Segment Open
(* ===== verification/Store.v ===== *)
(** * The SQLite store

    [oag-storage]: the tables of [migrations/] and the repository functions
    of [repo/].  A table is a finite map from its primary key to its row
    (the event log a list, in [rowid] order); a repository function is a
    transaction step on the whole database.  [PRAGMA foreign_keys] is on:
    [INSERT OR IGNORE] skips a duplicate key, but a foreign key violation is
    an error in either form of [INSERT].  The [schema_version] columns, which
    no repository function but the version migrations writes, are left to the
    file [Versioning]. *)

From S2P Require Import Prelude Core Envelope.

(** ** Rows *)

Record event_row := EventRow {
  er_event_id : hash32; er_origin_peer_id : hash32; er_sequence : Z;
  er_previous_event_id : option hash32; er_event_type : string;
  er_canonical_payload : string; er_created_at : Z; er_signature : string;
  er_received_at : Z }.
Record origin_row := OriginRow {
  or_highest_contiguous : Z; or_highest_seen : Z; or_head : option hash32 }.
Record node_row := NodeRow {
  nr_node_type : string; nr_canonical_identifier : string;
  nr_canonical_uri : option string; nr_name : option string;
  nr_description : option string; nr_metadata : string; nr_created_at : Z }.
Record alias_row := AliasRow {
  al_alias_type : string; al_source_assertion : option hash32 }.
Record edge_row := EdgeRow {
  ed_subject : hash32; ed_predicate : string; ed_object : hash32; ed_created_at : Z }.
Record actor_row := ActorRow {
  at_actor_type : string; at_name : option string; at_public_key : option (bytes 32);
  at_identity_uri : option string; at_metadata : string; at_created_at : Z }.
Record key_row := KeyRow {
  kr_actor : hash32; kr_permissions : string; kr_created_at : Z; kr_revoked_at : option Z }.
Record assertion_row := AssertionRow {
  as_edge_id : hash32; as_actor_id : hash32; as_actor_confidence : option Z;
  as_observed_at : option Z; as_asserted_at : Z; as_extraction_method : string;
  as_status : string }.
Record evidence_row := EvidenceRow {
  ev_assertion_id : hash32; ev_evidence_type : string; ev_uri : option string;
  ev_title : option string; ev_excerpt : option string; ev_content_hash : option string;
  ev_observed_at : option Z; ev_retrieved_at : option Z; ev_metadata : string }.
Record observation_row := ObservationRow {
  ob_assertion_id : hash32; ob_observer : hash32; ob_result : string;
  ob_observed_at : Z; ob_created_at : Z }.
Record dispute_row := DisputeRow {
  di_assertion_id : hash32; di_actor_id : hash32; di_reason : option string; di_created_at : Z }.
Record retraction_row := RetractionRow {
  re_assertion_id : hash32; re_actor_id : hash32; re_reason : option string; re_created_at : Z }.
Record supersession_row := SupersessionRow {
  su_old : hash32; su_new : hash32; su_actor_id : hash32; su_created_at : Z }.
Record peer_row := PeerRow {
  pe_public_key : bytes 32; pe_name : option string; pe_first_seen : Z;
  pe_last_seen : option Z; pe_forked : bool }.
Record fork_row := ForkRow {
  fo_event_id_a : hash32; fo_event_id_b : hash32; fo_detected_at : Z;
  fo_event_b_signed_json : string }.

Record presence_row := PresenceRow {
  pr_session_started_at : Z; pr_last_heartbeat_at : Z; pr_status : string }.
Record offline_row := OfflineRow { of_announced_at : Z; of_from_peer_id : hash32 }.
Record claim_row := ClaimRow { cl_cluster : string; cl_declared_at : Z }.
Record tensor_pad_row := TensorPadRow { tp_pad_values : string; tp_updated_at : Z }.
Segment Closed
Brief -
Copy each line of the preceding material that contains "repository".

Completed exercise -
    [oag-storage]: the tables of [migrations/] and the repository functions
    (the event log a list, in [rowid] order); a repository function is a
    no repository function but the version migrations writes, are left to the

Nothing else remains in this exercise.